▶ _What you need to do_
Provide again, from the entries below, every line from the one containing "(** [SimpleVersion] implements" through the one containing "unfold String_as_OT.cmp. rewrite", exactly as written, and no other line.

Stored items

(** * pubgrub-go: version-set algebra, terms, incompatibilities,
      partial solution and the decision step of the solver

    A shallow embedding of the Go sources.  Each definition carries the
    name of the Go function it embeds and the file it lives in. *)

From Stdlib Require Import ZArith Bool List Lia OrderedTypeEx Sorted.
From stdpp Require Import base gmap strings list.
Import ListNotations.
Open Scope Z_scope.

(** ** Versions (interface [Version])

    The solver is agnostic of the version type: it only uses [Sort] (a
    three-way comparison returning a Go [int]) and [String].  A nil
    interface value is [None] of [option V] wherever the code tests
    [version == nil]. *)

Class Version (V : Type) := {
  Sort : V -> V -> Z;
  VersionString : V -> string;
  Sort_antisym : forall a b, Z.sgn (Sort b a) = - Z.sgn (Sort a b);
  Sort_trans : forall a b c, Sort a b <= 0 -> Sort b c <= 0 -> Sort a c <= 0
}.

(** Package names are interned strings ([unique.Handle[string]]): a
    handle is either the zero value of the type ([None]) or made from a
    string by [unique.Make]; two handles made from strings are equal
    exactly when the strings are. *)
Abbreviation Name := (option string).

Definition MakeName (s : string) : Name := Some s.
Definition EmptyName : Name := Some ""%string.

(** ** simple_version.go: [SimpleVersion], strings compared lexically *)

Definition SimpleVersion := string.

(** [strings.Compare] *)
Definition strings_Compare (a b : string) : Z :=
  match String.compare a b with
  | Lt => -1
  | Eq => 0
  | Gt => 1
  end.

(** [SimpleVersion] implements [Version]: the comparison is a total
    order on strings. *)
#[export] Instance SimpleVersion_Version : Version SimpleVersion.
Proof.
  refine {| Sort := strings_Compare; VersionString := fun v => v |}.
  - intros a b. unfold strings_Compare.
    rewrite (String.compare_antisym b a).
    destruct (String.compare a b); reflexivity.
  - assert (Hle : forall a b,
              strings_Compare a b <= 0 <-> ~ String_as_OT.lt b a).
    { intros a b. unfold strings_Compare.
      destruct (String.compare a b) eqn:E.
      - apply String.compare_eq_iff in E. subst b.
        split; [intros _ Haa | lia].
        exact (String_as_OT.lt_not_eq _ _ Haa eq_refl).
      - apply String_as_OT.cmp_lt in E.
        split; [intros _ Hba | lia].
        exact (String_as_OT.lt_not_eq _ _
                 (String_as_OT.lt_trans _ _ _ E Hba) eq_refl).
      - split; [lia | intros Hn]. exfalso. apply Hn.
        apply String_as_OT.cmp_lt. rewrite String.compare_antisym.
        unfold String_as_OT.cmp. rewrite E. reflexivity. }
    intros a b c. rewrite !Hle. intros Hba Hcb Hca.
    destruct (String_as_OT.compare b c) as [Hbc | Hbc | Hbc].
    + apply Hba. exact (String_as_OT.lt_trans _ _ _ Hbc Hca).
    + red in Hbc. subst c. exact (Hba Hca).
    + exact (Hcb Hbc).
Defined.

(** ** Version bounds and intervals (version_bound.go, version_interval.go) *)

Section VersionAlgebra.
Context {V : Type} `{Version V}.

(** [versionBound]: the struct has the fields [version], [inclusive]
    and the tag [infinite] in {-1, 0, 1}.  Every bound the package
    builds is either infinite with [inclusive = true] and no version, or
    finite with a non-nil version, which is what the three constructors
    below carry. *)
Inductive versionBound : Type :=
  | BoundNegativeInfinity
  | BoundFinite (version : V) (inclusive : bool)
  | BoundPositiveInfinity.

Definition boundNegativeInfinity : Z := -1.
Definition boundFinite : Z := 0.
Definition boundPositiveInfinity : Z := 1.

Definition infinite (b : versionBound) : Z :=
  match b with
  | BoundNegativeInfinity => boundNegativeInfinity
  | BoundFinite _ _ => boundFinite
  | BoundPositiveInfinity => boundPositiveInfinity
  end.

Definition newLowerBound (version : option V) (inclusive : bool) : versionBound :=
  match version with
  | None => BoundNegativeInfinity
  | Some v => BoundFinite v inclusive
  end.

Definition newUpperBound (version : option V) (inclusive : bool) : versionBound :=
  match version with
  | None => BoundPositiveInfinity
  | Some v => BoundFinite v inclusive
  end.

Definition negativeInfinityBound : versionBound := BoundNegativeInfinity.
Definition positiveInfinityBound : versionBound := BoundPositiveInfinity.
(** The registers come out of the frame at [nfc], the jump goes to the
    address in its slot at [0x18], [%esp] ends right above that slot, and
    the transfer value arrives in [%eax] and, the one store of this half,
    in the word 4 above the new [%esp]. *)
Lemma i386_restore_context_frame (t e : state) :
  let m := memory t in
  let nfc := loadw m (get ESP t + 0x20) in
  let vp := loadw m (get ESP t + 0x24) in
  0 <= get ESP t -> get ESP t + 0x28 <= 2 ^ 32 ->
  0 <= nfc -> nfc + 0x24 <= 2 ^ 32 ->
  restore_context t = Done e ->
  get EDI e = loadw m (nfc + 0x8) /\
  get ESI e = loadw m (nfc + 0xc) /\
  get EBX e = loadw m (nfc + 0x10) /\
  get EBP e = loadw m (nfc + 0x14) /\
  eip e = loadw m (nfc + 0x18) /\
  get ESP e = nfc + 0x1c /\
  get EAX e = vp /\
  memory e = storew (nfc + 0x20) vp m.
Proof.
  open_restore t. intros H1 H2 H3 H4.
  rewrite (wrap_u32_small (rg ESP + 32)) by lia.
  rewrite (wrap_u32_small (rg ESP + 36)) by lia.
  i386_outcomes rg; intros H; try discriminate H; injection H as <-;
    cbn [regs eip memory]; unwrap;
    repeat split; first [lia | f_equal; lia].
Qed.

(** MXCSR and the x87 control word are reloaded from the frame exactly
    when [%ecx], the [preserve_fpu] argument, is not zero. *)
Lemma i386_restore_context_fpu (t e : state) :
  let m := memory t in
  let nfc := loadw m (get ESP t + 0x20) in
  0 <= get ESP t -> get ESP t + 0x28 <= 2 ^ 32 ->
  0 <= nfc -> nfc + 0x24 <= 2 ^ 32 ->
  restore_context t = Done e ->
  mxcsr e = (if get ECX t =? 0 then mxcsr t else loadw m nfc) /\
  fpucw e = (if get ECX t =? 0 then fpucw t else loadh m (nfc + 4)).
Proof.
  open_restore t. intros H1 H2 H3 H4.
  rewrite (wrap_u32_small (rg ESP + 32)) by lia.
  i386_outcomes rg; intros H; try discriminate H; injection H as <-;
    cbn [mxcsr fpucw]; unwrap;
    split; first [reflexivity | f_equal; lia].
Qed.

(** *** [bthread_make_fcontext] *)

Lemma top_room (v : Z) : 0x38 <= v -> 0x30 <= v - 8 - (v - 8) mod 16.
Proof.
  intros Hv. rewrite (Z.mod_eq (v - 8) 16) by lia.
  replace (v - 8 - (v - 8 - 16 * ((v - 8) / 16))) with (16 * ((v - 8) / 16)) by lia.
  assert (3 <= (v - 8) / 16) by (apply Z.div_le_lower_bound; lia). lia.
Qed.

Lemma i386_make_fcontext_result (here finish : Z) (s : state) :
  can_make s -> word (arg 3 s) -> word here -> word finish ->
  0 <= mxcsr s < 2 ^ 32 -> 0 <= fpucw s < 2 ^ 16 ->
  let s' := bthread_make_fcontext here finish s in
  let frame := get EAX s' in
  frame = arg 1 s - 8 - (arg 1 s - 8) mod 16 - 0x20 /\
  loadw (memory s') (frame + 0x18) = arg 3 s /\
  loadw (memory s') (frame + 0x1c) = finish /\
  loadw (memory s') frame = mxcsr s /\
  loadh (memory s') (frame + 0x4) = fpucw s /\
  eip s' = arg 0 s /\
  get ESP s' = get ESP s + 4 /\
  (forall x0, 0 <= x0 < 2 ^ 32 ->
     x0 < frame \/ frame + 0x20 <= x0 ->
     x0 < get ESP s - 4 \/ get ESP s <= x0 ->
     memory s' x0 = memory s x0).
Proof.
  unfold can_make, word, disjoint, arg.
  destruct s as [rg ip z mx cw m]. run.
  change (4 * 1) with 4 in *. change (4 * 3) with 12 in *.
  change (4 * 0) with 0 in *. rewrite Z.add_0_r.
  intros (H1 & H2 & H3 & H4) Hfn Hhere Hfin Hmx Hcw.
  rewrite (wrap_u32_small (rg ESP + 4)) by lia.
  rewrite (wrap_u32_small (rg ESP + 12)) by lia.
  set (top := loadw m (rg ESP + 4)) in *.
  set (fn := loadw m (rg ESP + 12)) in *.
  clearbody top fn.
  rewrite (wrap_u32_small (top + -8)) by lia.
  rewrite (land_mask16_u32 (top + -8)) by lia.
  replace (top + -8) with (top - 8) by lia.
  pose proof (top_room top ltac:(lia)) as Hroom.
  pose proof (Z.mod_pos_bound (top - 8) 16 ltac:(lia)) as Hm.
  set (al := top - 8 - (top - 8) mod 16) in *.
  rewrite (wrap_u32_small (al + -32)) by lia.
  rewrite (wrap_u32_small (rg ESP - 4)) by lia.
  unfold loadw, loadh, storew, storeh in *.
  rewrite (load_store_hit_at 4 (rg ESP - 4) (rg ESP - 4) here) by (cbn; lia).
  replace (here + (finish - here)) with finish by lia.
  rewrite (wrap_u32_small finish) by lia.
  unwrap.
  replace (rg ESP - 4 + 4) with (rg ESP) by lia.
  split; [lia |].
  split; [loads; reflexivity |].
  split; [loads; reflexivity |].
  split; [loads; reflexivity |].
  split; [loads; reflexivity |].
  split; [loads; rewrite ?Z.add_0_r; reflexivity |].
  split; [reflexivity |].
  intros x0 Hx Hout1 Hout2. bytes. reflexivity.
Qed.

(** The size argument is not read. *)
Lemma make_fcontext_ignores_size (here finish : Z) (s : state) (v : Z) :
  4 <= get ESP s -> get ESP s + 0x10 <= 2 ^ 32 ->
  get EAX (bthread_make_fcontext here finish
             (set_mem (storew (get ESP s + 8) v (memory s)) s)) =
  get EAX (bthread_make_fcontext here finish s).
Proof.
  destruct s as [rg ip z mx cw m]. run. intros H1 H2.
  unwrap. loads. reflexivity.
Qed.

(** *** The block at [finish] *)

Lemma i386_finish_block_exits (here got : Z) (s : state) :
  finish_block here got s = Exited 0.
Proof.
  unfold finish_block, call_exit.
  destruct s as [rg ip z mx cw m]. run.
  rewrite Z.lxor_nilpotent.
  unfold loadw, storew.
  rewrite load_store_hit_at; [reflexivity | | cbn; lia | cbn; lia].
  unfold wrap_u32. rewrite Z.add_0_r, Z.mod_mod by lia. reflexivity.
Qed.

(** *** Switching into a context *)

Lemma i386_done_state (r : result) (e : state) : r = Done e -> state_of r = e.
Proof. intros ->. reflexivity. Qed.

(** The state the first half hands to the second: [%esp] 24 below, the
    arguments [nfc] and [vp] at [0x20] and [0x24] above it, [%ecx] the
    [preserve_fpu] argument. *)
Lemma save_context_handover (b : state) (ctx : Z) :
  can_suspend b -> frame_apart b ctx 0x24 -> arg 2 b = ctx ->
  let t := save_context b in
  loadw (memory t) (get ESP t + 0x20) = ctx /\
  loadw (memory t) (get ESP t + 0x24) = arg 3 b /\
  get ECX t = arg 4 b /\
  0 <= get ESP t /\ get ESP t + 0x28 <= 2 ^ 32 /\
  0 <= ctx /\ ctx + 0x24 <= 2 ^ 32.
Proof.
  intros Hcs Hfa Hnfc. cbv zeta.
  pose proof (save_context_esp b Hcs) as Hsp.
  pose proof (save_context_args b 2 Hcs ltac:(lia)) as Hn.
  pose proof (save_context_args b 3 Hcs ltac:(lia)) as Hv.
  pose proof (save_context_flag b Hcs) as Hcx.
  pose proof Hcs as (H1 & H2 & _).
  pose proof Hfa as (Hc0 & Hc1 & _).
  replace (get ESP (save_context b) + 0x20) with (get ESP b + 4 * 2) by lia.
  replace (get ESP (save_context b) + 0x24) with (get ESP b + 4 * 3) by lia.
  rewrite Hn, Hv, Hnfc, Hcx, Hsp.
  repeat split; lia.
Qed.


(** A switch runs to its end when [preserve_fpu] is clear, and when the
    first word of the frame at [nfc] is loadable into MXCSR. *)
Lemma i386_switch_completes (ctx : Z) (b : state) (m0 : mem) :
  can_suspend b -> frame_apart b ctx 0x24 -> arg 2 b = ctx ->
  agree (memory b) m0 ctx 0x20 ->
  arg 4 b = 0 \/ loadable (loadw m0 ctx) = true ->
  exists e, bthread_jump_fcontext b = Done e.
Proof.
  intros Hcs Hfa Hnfc Hag Hok.
  destruct (save_context_handover b ctx Hcs Hfa Hnfc)
    as (Hn & _ & Hcx & T1 & T2 & T3 & T4).
  assert (Hkeep : agree (memory (save_context b)) m0 ctx 0x20).
  { intros x0 Hx. rewrite <- (Hag x0 Hx).
    apply (i386_save_context_keeps b ctx 0x24 Hcs Hfa). lia. }
  rewrite i386_jump_split.
  pose proof (i386_restore_context_completes (save_context b)) as Hr.
  cbv zeta in Hr. rewrite Hn, Hcx in Hr. apply Hr; try assumption.
  unfold loadw in *.
  rewrite (load_agree 4 _ _ ctx 0x20 ctx Hkeep) by lia. exact Hok.
Qed.
(** X18.  The two ends of the crossover rate, on parents whose pairs have
    genotypes of one length (the test is [random.random() > rate], and
    [random.random()] lies in [0, 1)).  With a negative rate both
    crossover operators return a fresh copy of every parent.  With a rate
    of 1 or more no pair is copied: ordered crossover recombines every
    pair of two genes or more, cycle crossover recombines every pair when
    the genes of the first parent of each pair occur in the second, and
    raises [KeyError] when the first pair has a gene of its first parent
    that its second parent does not have. *)
Theorem crossover_rate_ends `{!UnitRandom rng} (rate_schedule : schedule)
    parents (current_generation : Z) (s : rng) :
  let rate := resolve rate_schedule current_generation in
  let copies := (λ p, Individual_init (genotype p)) <$> parents in
  paired same_length parents →
  ((rate < 0)%Q →
   (∃ s', OrderedCrossover_call rate_schedule parents current_generation s
            = Ok (copies, s'))
   ∧ (∃ s', CycleCrossover_call rate_schedule parents current_generation s
              = Ok (copies, s')))
  ∧ ((1 <= rate)%Q →
     (∃ offspring s',
        OrderedCrossover_call rate_schedule parents current_generation s
          = Ok (offspring, s')
        ∧ offspring_of
            (λ pa pb c1 c2,
               if decide (length pa < 2) then cloned pa pb c1 c2
               else ox_recombined pa pb c1 c2)
            parents offspring)
     ∧ (paired (λ a b, ∀ g, g ∈ genotype a → g ∈ genotype b) parents →
        ∃ offspring s',
          CycleCrossover_call rate_schedule parents current_generation s
            = Ok (offspring, s')
          ∧ offspring_of cx_recombined parents offspring)
     ∧ (∀ a b rest, parents = a :: b :: rest →
        (∃ g, g ∈ genotype a ∧ g ∉ genotype b) →
        CycleCrossover_call rate_schedule parents current_generation s
          = Raise KeyError)).
Proof.
  intros rate copies Hp. split.
  - intros Hr. split.
    + destruct (OrderedCrossover_pairs_Ok same_length
                  (λ pa pb c1 c2, c1 = pa ∧ c2 = pb) rate)
        with (parents := parents) (s := s) as (offspring & s' & Hrun & Hoff);
        [|exact Hp|].
      * intros a b s0 Hlen. split; [done|]. split; [done|]. split; [done|].
        intros _ Hdraw. by rewrite Qlt_b_negative_rate in Hdraw.
      * apply offspring_of_clones in Hoff as ->. by exists s'.
    + destruct (CycleCrossover_pairs_Ok same_length
                  (λ pa pb c1 c2, c1 = pa ∧ c2 = pb) rate)
        with (parents := parents) (s := s) as (offspring & s' & Hrun & Hoff);
        [|exact Hp|].
      * intros a b s0 Hlen. split; [done|]. split; [done|].
        intros Hdraw. by rewrite Qlt_b_negative_rate in Hdraw.
      * apply offspring_of_clones in Hoff as ->. by exists s'.
  - intros Hr. split; [|split].
    + apply (OrderedCrossover_pairs_Ok same_length); [|done].
      intros a b s0 Hlen. split; [done|].
      split; [intros ?; cbv beta; by rewrite decide_True|].
      split; [intros _ Hdraw; by rewrite Qlt_b_full_rate in Hdraw|].
      intros Hlong _ start end_ Hse.
      destruct (create_child_any (genotype a) (genotype b) start end_ Hlen)
        as (c1 & Hc1 & _); [lia|].
      destruct (create_child_any (genotype b) (genotype a) start end_)
        as (c2 & Hc2 & _); [done|unfold same_length in Hlen; lia|].
      exists c1, c2. split; [done|]. split; [done|].
      rewrite decide_False by lia. by exists start, end_.
    + intros Hgenes.
      apply (CycleCrossover_pairs_Ok
               (λ a b, same_length a b
                       ∧ ∀ g, g ∈ genotype a → g ∈ genotype b));
        [|by apply paired_and].
      intros a b s0 [Hlen Hsub]. split; [done|].
      split; [intros Hdraw; by rewrite Qlt_b_full_rate in Hdraw|].
      intros _.
      destruct (cx_recombine_any (genotype a) (genotype b) Hlen) as
        [(st & Hrun & _)|[_ (g & Hg & Hng)]].
      * exists st. split; [done|]. by exists st.
      * destruct Hng. by apply Hsub.
    + intros a b rest -> Hmiss. destruct Hp as [Hlen _].
      apply CycleCrossover_pairs_Raise; [done|by apply Qlt_b_full_rate|].
      destruct (cx_recombine_any (genotype a) (genotype b) Hlen) as
        [(st & _ & _ & _ & _ & Hall)|[Hrun _]]; [|done].
      destruct Hmiss as (g & Hg & Hng). destruct Hng. by apply Hall.
Qed.
End CrossoverMore.


Lemma crossover_call_offspring_witness :
  ∃ o1 o2 s1 s2,
    OrderedCrossover_call (Fixed 1)
        [Individual_init scenario_parent1; Individual_init scenario_parent2;
         Individual_init scenario_parent1] 1 0
      = Ok (o1, s1)
    ∧ length o1 = 3
    ∧ CycleCrossover_call (Fixed 1)
        [Individual_init scenario_parent1; Individual_init scenario_parent2;
         Individual_init scenario_parent1] 1 0
      = Ok (o2, s2)
    ∧ length o2 = 3.
Proof.
  destruct (crossover_call_offspring (rng:=nat) (Fixed 1)
              [Individual_init scenario_parent1;
               Individual_init scenario_parent2;
               Individual_init scenario_parent1] 1 0)
    as [(o1 & s1 & H1 & _ & L1) (o2 & s2 & H2 & _ & L2)].
  - split; [|exact I]. split; compute_done.
  - exists o1, o2, s1, s2. exact (conj H1 (conj L1 (conj H2 L2))).
Defined.
Lemma first_occurrence_unique (x : N) (b b' r r' : list N) :
  Forall (λ c, c ≠ x) b → Forall (λ c, c ≠ x) b' →
  b ++ x :: r = b' ++ x :: r' → b = b'.
Proof.
  intros Hb. revert b'. induction Hb as [|c b Hc Hb IH]; intros b' Hb' E.
  - destruct Hb' as [|c' b' Hc' Hb']; [reflexivity|].
    simpl in E. inversion E; subst. contradiction.
  - destruct Hb' as [|c' b' Hc' Hb'].
    + simpl in E. inversion E; subst. contradiction.
    + simpl in E. inversion E; subst. f_equal. eauto.
Qed.

Lemma closing_shape_unique (s p p' : list N) :
  p `prefix_of` s → p' `prefix_of` s →
  closing_shape p → closing_shape p' → p = p'.
Proof.
  intros [k ->] [k' E] Hp Hp'.
  destruct (closing_shape_body _ Hp) as (b & -> & Hb).
  destruct (closing_shape_body _ Hp') as (b' & -> & Hb').
  rewrite <- !app_assoc in E. simpl in E.
  rewrite (first_occurrence_unique _ _ _ _ _ Hb Hb' E). reflexivity.
Qed.

Lemma js_match_opening s :
  match js_match s OPENING_BEFORE_CURSOR with
  | Some m =>
      matched m `suffix_of` s ∧ opening_shape (matched m) ∧
      ∀ suf, suf `suffix_of` s → opening_shape suf →
             (length suf ≤ length (matched m))%nat
  | None => ∀ suf, suf `suffix_of` s → ¬ opening_shape suf
  end.
Proof.
  unfold js_match.
  pose proof (search_leftmost OPENING_BEFORE_CURSOR 0 s eq_refl) as H.
  change (anchored_end OPENING_BEFORE_CURSOR) with true in H.
  assert (Hno : ∀ k suf, suf `suffix_of` s → opening_shape suf →
            length suf = (length s - k)%nat →
            match_terms (body OPENING_BEFORE_CURSOR) true (drop k s) ≠ None).
  { intros k suf [pre ->] Hs Hlen Hm.
    rewrite length_app in Hlen.
    assert (drop k (pre ++ suf) = suf) as E.
    { destruct (decide (k ≤ length pre)%nat).
      - apply drop_app_length'. lia.
      - assert (suf = []) as -> by (apply length_zero_iff_nil; lia).
        rewrite app_nil_r. apply drop_ge. lia. }
    rewrite E in Hm. apply denotes_opening, match_terms_whole in Hs.
    rewrite Hm in Hs. by destruct Hs. }
  destruct (search OPENING_BEFORE_CURSOR 0 s) as [[j n]|]; cbn [matched].
  - destruct H as (k & -> & Hk & Hn & Hmin).
    destruct (match_terms_sound _ _ _ _ Hn) as (_ & Hd & He).
    rewrite (He eq_refl), firstn_all in *. cbn [Nat.add].
    split; [apply suffix_drop|]. split; [by apply denotes_opening|].
    intros suf Hsuf Hs. rewrite length_drop.
    destruct (decide (length suf ≤ length s - k)%nat) as [|Hgt]; [assumption|].
    exfalso. pose proof (suffix_length _ _ Hsuf).
    apply (Hno (length s - length suf)%nat suf Hsuf Hs); [lia|].
    apply Hmin. lia.
  - intros suf Hsuf Hs. pose proof (suffix_length _ _ Hsuf).
    apply (Hno (length s - length suf)%nat suf Hsuf Hs); [lia|].
    apply H. lia.
Qed.
(** * HT-Grouper: Pauli operators and the local-Clifford synthesis formulator

    A shallow embedding of [src/q-library/pauli.h] and
    [src/q-library/find_ht_circuit.h].

    - [uint64_t] bit strings are integers in [0, 2^64) with the wrap-around
      written out; [int] values are integers.
    - [std::string_view] is [string].
    - Headers that are included but are not part of the sources
      ([binary_phase.h], [graph.h], [binary_pauli.h], [symbolic.h], the matrix
      utilities and the Gurobi C++ API) are modelled from the specification;
      each such definition says so. *)

From Stdlib Require Import ZArith List String Ascii Bool Lia.
From Stdlib Require Import QArith Qround Lqa DecimalString.
Import ListNotations.

Local Open Scope Z_scope.

(** ** 64-bit words *)

Module Word64.

Definition width : Z := 64.
Definition modulus : Z := 2 ^ width.

(** Reduction of an integer to an unsigned 64-bit word. *)
Definition wrap (a : Z) : Z := a mod modulus.

(** [a << b] on [unsigned long long].  A shift count outside [0, 64) is
    undefined in C++.  The instruction that the shift is compiled to uses
    the low six bits of the count, and so does this definition: the count is
    taken modulo 64.  Every statement below that depends on the value of a
    shift bounds its count by 64; the one exception is the example of a
    string of 65 characters, which shows what happens beyond. *)
Definition shl (a b : Z) : Z := wrap (Z.shiftl a (b mod width)).

(** [a >> b] on [unsigned long long]. *)
Definition shr (a b : Z) : Z := Z.shiftr a b.

(** [~a] on [unsigned long long]. *)
Definition complement (a : Z) : Z := wrap (Z.lnot a).

(** Conversion of the [int] value [-v] to [unsigned long long]. *)
Definition of_neg_int (v : Z) : Z := wrap (- v).

Fixpoint Ppopcount (p : positive) : Z :=
  match p with
  | xH => 1
  | xO p' => Ppopcount p'
  | xI p' => 1 + Ppopcount p'
  end.
Lemma alertState_sendRsiAlert symbol s v close st :
  alertState symbol (Rsi.sendRsiAlert s v close st) = alertState symbol st.
Proof. done. Qed.

Lemma sendRsiAlert_queue symbol v close st :
  ∃ a, alertQueue (Rsi.out (Rsi.sendRsiAlert symbol v close st))
       = alertQueue (Rsi.out st) ++ [a].
Proof. by eexists. Qed.

(** The three arms of the decision, and what is left. *)
Lemma alertStep_fire_high symbol v close st :
  gt v Rsi.rsiUpper = true → alertState symbol st ≠ Rsi.high →
  Rsi.alertStep symbol v close st
  = Rsi.setLastAlert symbol Rsi.high (Rsi.sendRsiAlert symbol v close st).
Proof.
  intros Hv Hs. unfold Rsi.alertStep. cbv zeta. fold (alertState symbol st).
  rewrite Hv. by rewrite bool_decide_eq_false_2.
Qed.

Lemma alertStep_fire_low symbol v close st :
  lt v Rsi.rsiLower = true → alertState symbol st ≠ Rsi.low →
  Rsi.alertStep symbol v close st
  = Rsi.setLastAlert symbol Rsi.low (Rsi.sendRsiAlert symbol v close st).
Proof.
  intros Hv Hs. unfold Rsi.alertStep. cbv zeta. fold (alertState symbol st).
  destruct (gt v Rsi.rsiUpper) eqn:Hup.
  { apply above_upper_not_below_lower in Hup. congruence. }
  cbn [andb]. rewrite Hv. by rewrite (bool_decide_eq_false_2 _ Hs).
Qed.

Lemma alertStep_reset symbol v close st :
  ge v Rsi.rsiLower = true → le v Rsi.rsiUpper = true →
  Rsi.alertStep symbol v close st = Rsi.setLastAlert symbol Rsi.null st.
Proof.
  intros Hlo Hup. unfold Rsi.alertStep. cbv zeta.
  rewrite (le_not_gt _ _ Hup), (ge_not_lt _ _ Hlo), Hlo, Hup. done.
Qed.

Lemma alertStep_hold symbol v close st :
  ¬ (gt v Rsi.rsiUpper = true ∧ alertState symbol st ≠ Rsi.high) →
  ¬ (lt v Rsi.rsiLower = true ∧ alertState symbol st ≠ Rsi.low) →
  ¬ (ge v Rsi.rsiLower = true ∧ le v Rsi.rsiUpper = true) →
  Rsi.alertStep symbol v close st = st.
Proof.
  intros Hhigh Hlow Hband. unfold Rsi.alertStep. cbv zeta.
  fold (alertState symbol st).
  destruct (gt v Rsi.rsiUpper && _) eqn:E1.
  { apply andb_true_iff in E1 as [? E1]. apply negb_true_iff in E1.
    apply bool_decide_eq_false in E1. tauto. }
  destruct (lt v Rsi.rsiLower && _) eqn:E2.
  { apply andb_true_iff in E2 as [? E2]. apply negb_true_iff in E2.
    apply bool_decide_eq_false in E2. tauto. }
  destruct (ge v Rsi.rsiLower && _) eqn:E3; [|done].
  apply andb_true_iff in E3. tauto.
Qed.

(** A window that yields a metric once the close is pushed holds at
    least fifteen prices already: it is a stored one. *)
Lemma defined_metric_readable symbol close v st :
  Rsi.latestRsi (pushBounded 100 close (default [] (Rsi.closePrices st !! symbol)))
    = Some v →
  readable (Rsi.closePrices st) symbol.
Proof.
  intros Hv. destruct (decide (readable (Rsi.closePrices st) symbol)) as [|Hr]; [done|].
  destruct (lazyWindow_inherited _ _ Hr) as (_ & Hnone & _).
  rewrite Hnone, latestRsi_undefined in Hv; [done|].
  unfold Rsi.rsiPeriod. simpl. lia.
Qed.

▶ _Written response_
(** [SimpleVersion] implements [Version]: the comparison is a total
    order on strings. *)
#[export] Instance SimpleVersion_Version : Version SimpleVersion.
Proof.
  refine {| Sort := strings_Compare; VersionString := fun v => v |}.
  - intros a b. unfold strings_Compare.
    rewrite (String.compare_antisym b a).
    destruct (String.compare a b); reflexivity.
  - assert (Hle : forall a b,
              strings_Compare a b <= 0 <-> ~ String_as_OT.lt b a).
    { intros a b. unfold strings_Compare.
      destruct (String.compare a b) eqn:E.
      - apply String.compare_eq_iff in E. subst b.
        split; [intros _ Haa | lia].
        exact (String_as_OT.lt_not_eq _ _ Haa eq_refl).
      - apply String_as_OT.cmp_lt in E.
        split; [intros _ Hba | lia].
        exact (String_as_OT.lt_not_eq _ _
                 (String_as_OT.lt_trans _ _ _ E Hba) eq_refl).
      - split; [lia | intros Hn]. exfalso. apply Hn.
        apply String_as_OT.cmp_lt. rewrite String.compare_antisym.
        unfold String_as_OT.cmp. rewrite E. reflexivity. }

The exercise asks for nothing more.